=== EXERCISE INPUTS ===

(** X14. [createGridDisplay()] on any grid: with at least [numRows] rows,
    of any lengths, it shows [numRows] rows of [numCols] cells, [dead]
    where a row has no cell; with fewer rows (and a column to show) it
    shows the rows there are and throws a TypeError at the first missing
    row. *)
Theorem createGridDisplay_any_grid (numRows numCols : nat) (g : grid) :
  ((numRows <= length g)%nat \/ numCols = 0%nat ->
   Pages.createGridDisplay numRows numCols g =
   (displayOf numRows numCols g, Ok tt)) /\
  ((length g < numRows)%nat -> (1 <= numCols)%nat ->
   Pages.createGridDisplay numRows numCols g =
   (displayOf (length g) numCols g, Throw TypeError)).
Proof.
  split; [apply createGridDisplay_all | apply createGridDisplay_missing].
Qed.

Lemma createGridDisplay_any_grid_witness :
  Pages.createGridDisplay 5 5 narrowGrid = (displayOf 5 5 narrowGrid, Ok tt) /\
  Pages.createGridDisplay 5 5 blinker = (displayOf 3 5 blinker, Throw TypeError).
Proof.
  split.
  - apply (proj1 (createGridDisplay_any_grid 5 5 narrowGrid)). left. simpl. lia.
  - apply (proj2 (createGridDisplay_any_grid 5 5 blinker)); simpl; lia.
Defined.

(** ** The store: a later click on the argument or on the result *)

(** A click writes at most one array object, a row of the grid clicked. *)
Lemma toggleInPlace_writes (v : value) (r c : nat) (h : gmap loc (list value)) :
  (toggleInPlace v r c h).1 = h \/
  exists lg elems l arr,
    v = VRef lg /\ h !! lg = Some elems /\ elems !! r = Some (VRef l) /\
    (toggleInPlace v r c h).1 = <[l := arr]> h.
Proof.
  destruct v as [| |lg]; try by left.
  destruct (h !! lg) as [elems|] eqn:Hlg.
  - assert (Hread : Store.getIndex (VRef lg) (Z.of_nat r) h =
                    (h, Ok (index elems (Z.of_nat r)))).
    { unfold Store.getIndex. by rewrite Hlg. }
    unfold toggleInPlace.
    rewrite !(StoreRefinement.bind_run _ _ _ _ _ Hread).
    unfold index. destruct (Z.ltb_spec (Z.of_nat r) 0); [lia|]. rewrite Nat2Z.id.
    destruct (elems !! r) as [e|] eqn:He; simpl; [|by left].
    destruct e as [| |l]; try by left.
    unfold Store.bind, Store.getIndex, Store.setIndex.
    destruct (h !! l) as [arr|] eqn:Hl; simpl; [|by left].
    rewrite Hl. simpl.
    right. exists lg, elems, l. eexists.
    split; [done|]. split; [done|]. split; [done|]. reflexivity.
  - left. unfold toggleInPlace, Store.bind, Store.getIndex. by rewrite Hlg.
Qed.

Lemma mapM_agree {A B} (f f' : A -> option B) (l : list A) :
  Forall (fun x => f x = f' x) l -> mapM f l = mapM f' l.
Proof.
  induction 1 as [|x l Hx _ IH]; [done|].
  simpl. by rewrite Hx, IH.
Qed.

===

=== DIRECTIONS FOR THIS TASK ===
One number answers this exercise: the count of lines above in which the word "list" appears.

=== RESULT OF THIS TASK ===
2